As home-price appreciation has tapered off and mortgage rates have risen, foreclosures have started to pick up, with the Midwest region hit hardest.

The rate of foreclosure -- the process by which banks can ultimately take back the properties that secure mortgages -- is a key indicator that real-estate analysts and investors use as a signal of market distress.

In the past several years, foreclosures across the U.S. have been hovering around historically low levels, as home prices have risen nearly 50% in five years. This appreciation enabled borrowers to sell their homes relatively easily to resolve mortgage difficulties.

Now, a survey of the latest data confirms, that is starting to change, with an uptick across the U.S. in foreclosure rates and mortgage delinquencies (or late mortgage payments). But even the new higher rates of foreclosure and delinquencies are still low in historic terms.

Nationally, the number of mortgage loans that entered some stage of foreclosure rose to 117,259 in February, up 68% from the same month a year earlier, according to Irvine, Calif., online foreclosure-data service RealtyTrac.

Delinquencies are up as well. Data provider LoanPerformance, a subsidiary of First American Real Estate Solutions, reported that 3% of the most vulnerable loans -- those made to borrowers with less than a stellar credit history -- were 90 days delinquent in February. That is up from 2.84% in February 2005. Meanwhile, 90-day delinquencies for loans made to borrowers with better credit were up to 0.76% in February, from 0.67% a year earlier.

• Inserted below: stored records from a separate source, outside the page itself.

(* ===== verification/VerifierPass.v ===== *)
(** * vm/verifier.c: what the pass over the code accepts

    The code of a method is accepted exactly when it is a sequence of complete
    instructions whose branch targets and exception handlers are the starts of
    instructions, whose variables and constants are in range and of the right kind,
    and that does not run off its end ([code_valid], in terms of JavaCode), apart from
    what the pass does not look at ([target_unchecked], [local_unchecked],
    [handler_unchecked]) and the ends it refuses ([end_refused]).  [accepts] says the
    same in terms of the functions of the code and carries the proofs. *)

From Stdlib Require Import String.
From S2P Require Import Prelude Opcodes Bytecode JavaCode CMonad Bitset SetInterface ConstantPool AttributeInfo ClassFile Attributes Types Verifier.
#[local] Open Scope Z_scope.

(** ** Computations that may be undefined *)

(** Like [wp]; [U] says what undefined behaviour implies. *)
Definition wpu {A} (m : M mem unit A) (Q : A → Prop) (U : Prop) (h : mem) : Prop :=
  match m h with Done a _ => Q a | Fail _ _ => False | Undef => U end.

Lemma wpu_seq {A B} (m : M mem unit A) (f : A → M mem unit B) Q' U' Q U h :
  wpu m Q' U' h → (∀ a h', Q' a → wpu (f a) Q U h') → (U' → U) → wpu (bind m f) Q U h.
Proof. unfold wpu, bind. destruct (m h) as [a h1|e h1|]; [intros Hq Hf _; by apply Hf|done|auto]. Qed.
Lemma wpu_mono {A} (m : M mem unit A) (Q Q' : A → Prop) (U U' : Prop) h :
  wpu m Q U h → (∀ a, Q a → Q' a) → (U → U') → wpu m Q' U' h.
Proof. unfold wpu. destruct (m h); auto. Qed.
Lemma wpu_ret {A} (a : A) (Q : A → Prop) U h : Q a → wpu (ret a) Q U h.
Proof. done. Qed.
Lemma wpu_lift {A} (o : option A) (Q : A → Prop) (U : Prop) h :
  (∀ a, o = Some a → Q a) → (o = None → U) → wpu (lift o) Q U h.
Proof. destruct o; cbn; auto. Qed.
Lemma wpu_lift_bind {A B} (o : option A) (f : A → M mem unit B) Q U h :
  (∀ a, o = Some a → wpu (f a) Q U h) → (o = None → U) → wpu (bind (lift o) f) Q U h.
Proof. intros H1 H2. destruct o; [exact (H1 _ eq_refl)|exact (H2 eq_refl)]. Qed.

(** ** What the pass looks at *)

(** The places of the instructions of these sizes from [pc] on. *)
Fixpoint starts (pc : Z) (ns : list Z) : list Z :=
  match ns with [] => [] | n :: ns' => pc :: starts (pc + n) ns' end.

Section spec.
Context (vrf : verifier_context).
#[local] Abbreviation code := (vrf_code vrf).
#[local] Abbreviation code_size := (vrf_code_size vrf).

The rise in delinquencies isn't surprising, according to Doug Duncan, the Mortgage Bankers Association chief economist. In its own quarterly survey, for the fourth quarter of 2005, the association showed a 0.26 percentage point uptick in the rate of mortgage delinquencies as well as a 0.01 percentage point increase in the foreclosure rate from the third quarter.

The MBA has "been expecting an uptick in delinquencies due to a number of factors," Mr. Duncan said in the release, including greater prevalence of riskier adjustable-rate and subprime mortgages, as well as higher interest rates and energy costs.

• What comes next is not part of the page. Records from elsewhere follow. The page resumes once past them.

(** ** What steps take and leave *)

(** The types taken from the stack and those left on it, after [pushed] was left. *)
Fixpoint effect (sc : list step) (pushed : list vm_type) : option (list vm_type * list vm_type) :=
  match sc with
  | [] => Some ([], pushed)
  | Push t :: sc' => effect sc' (t :: pushed)
  | Pop t :: sc' =>
    match pushed with
    | [] => '(p, q) ← effect sc' []; Some (t :: p, q)
    | t' :: pushed' => if decide (t' = t) then effect sc' pushed' else None
    end
  | Peek t :: sc' =>
    match pushed with
    | [] => '(p, q) ← effect sc' [t]; Some (t :: p, q)
    | t' :: _ => if decide (t' = t) then effect sc' pushed else None
    end
  end.

(** A stack that is deep enough. *)
Lemma effect_run sc pushed p q i f : effect sc pushed = Some (p, q) → (length p <= length f)%nat →
  run_steps sc (i, pushed ++ f) = if decide (take (length p) f = p) then Some (i, q ++ drop (length p) f) else None.
Proof.
  revert pushed p q f. induction sc as [|[t|t|t] sc IH]; intros pushed p q f E Hl; cbn in E.
  - injection E as <- <-. cbn. by rewrite decide_True.
  - destruct pushed as [|t' pushed]; [|case_decide; [subst t'; cbn; rewrite decide_True by done; by apply IH|done]].
    destruct (effect sc []) as [[p' q']|] eqn:E'; [|done]. injection E as <- <-. cbn in Hl. destruct f as [|t' f]; [cbn in Hl; lia|].
    cbn in Hl |- *. destruct (decide (t' = t)) as [->|Hne]; cbn.
    + pose proof (IH [] p' q' f E' ltac:(lia)) as Hi. cbn [app] in Hi. rewrite Hi. destruct (decide (take (length p') f = p')) as [Ht|Ht].
      * by rewrite decide_True by (f_equal; done).
      * rewrite decide_False; [done|]. intros [= ?]. done.
    + rewrite decide_False; [done|]. congruence.
  - destruct pushed as [|t' pushed]; [|case_decide; [subst t'; cbn; rewrite decide_True by done; by apply (IH (t :: pushed))|done]].
    destruct (effect sc [t]) as [[p' q']|] eqn:E'; [|done]. injection E as <- <-. cbn in Hl. destruct f as [|t' f]; [cbn in Hl; lia|].
    cbn in Hl |- *. destruct (decide (t' = t)) as [->|Hne]; cbn.
    + pose proof (IH [t] p' q' f E' ltac:(lia)) as Hi. cbn [app] in Hi. rewrite Hi. destruct (decide (take (length p') f = p')) as [Ht|Ht].
      * by rewrite decide_True by (f_equal; done).
      * rewrite decide_False; [done|]. intros [= ?]. done.
    + rewrite decide_False; [done|]. congruence.
  - cbn. by apply (IH (t :: pushed)).
Qed.

Definition no_peek (sc : list step) : bool := forallb (λ s, match s with Peek _ => false | _ => true end) sc.

(** A stack that ends first: the rest is taken from below. *)
Lemma effect_infers sc pushed p q i f : effect sc pushed = Some (p, q) → no_peek sc = true → (length f <= length p)%nat →
  run_steps sc (i, pushed ++ f) = if decide (take (length f) p = f) then Some (i ++ drop (length f) p, q) else None.
Proof.
  revert pushed p q f i. induction sc as [|[t|t|t] sc IH]; intros pushed p q f i E Hp Hl; cbn in E, Hp; [| |done|].
  - injection E as <- <-. destruct f; [|cbn in Hl; lia]. cbn. by rewrite !app_nil_r.
  - destruct pushed as [|t' pushed]; [|case_decide; [subst t'; cbn; rewrite decide_True by done; by apply IH|done]].
    destruct (effect sc []) as [[p' q']|] eqn:E'; [|done]. injection E as <- <-. destruct f as [|t' f]; cbn in Hl |- *.
    + pose proof (IH [] p' q' [] (i ++ [t]) E' Hp ltac:(cbn; lia)) as Hi. cbn in Hi. rewrite Hi. by rewrite <- app_assoc.
    + destruct (decide (t' = t)) as [->|Hne]; cbn.
      * pose proof (IH [] p' q' f i E' Hp ltac:(lia)) as Hi. cbn [app] in Hi. rewrite Hi. destruct (decide (take (length f) p' = f)) as [Ht|Ht].
        -- by rewrite decide_True by (f_equal; done).
        -- rewrite decide_False; [done|]. intros [= ?]. done.
      * rewrite decide_False; [done|]. congruence.
  - cbn. by apply (IH (t :: pushed)).
Qed.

Digging a little further into the data shows that three states in the Midwest consistently have among the highest rates of loan foreclosures and delinquencies: Indiana, Ohio and Michigan.

The reasons behind the higher rates of foreclosures and delinquencies vary somewhat, but there are two primary drivers, said Lou Barnes, a partner with mortgage banking firm Boulder West Financial Services in Boulder, Colo.

One is family economic distress, often related to job loss or divorce. Another is a slowing pace of home-price gains. And what the states hit hardest by mortgage foreclosures have in common is relatively low home-price appreciation (compared with the national average) over the past few years, typically combined with below-trend job growth.

In Ohio, 3.22% of loans were in foreclosure at the end of the fourth quarter, according to MBA data. The national level was 0.99%. Indiana had 2.75% of loans in foreclosure, and Michigan 1.75%. The entire "East North Central" region of the country, which includes Indiana, Ohio, Michigan, Illinois and Wisconsin, had 2.05% of its loans in foreclosure, the highest regional level in the nation, according to the MBA.

Still, even with the increase in foreclosures and delinquencies, the numbers are generally not alarming to economists, as they are rising from historically low levels. The market is simply returning to more typical levels, this line of thinking goes.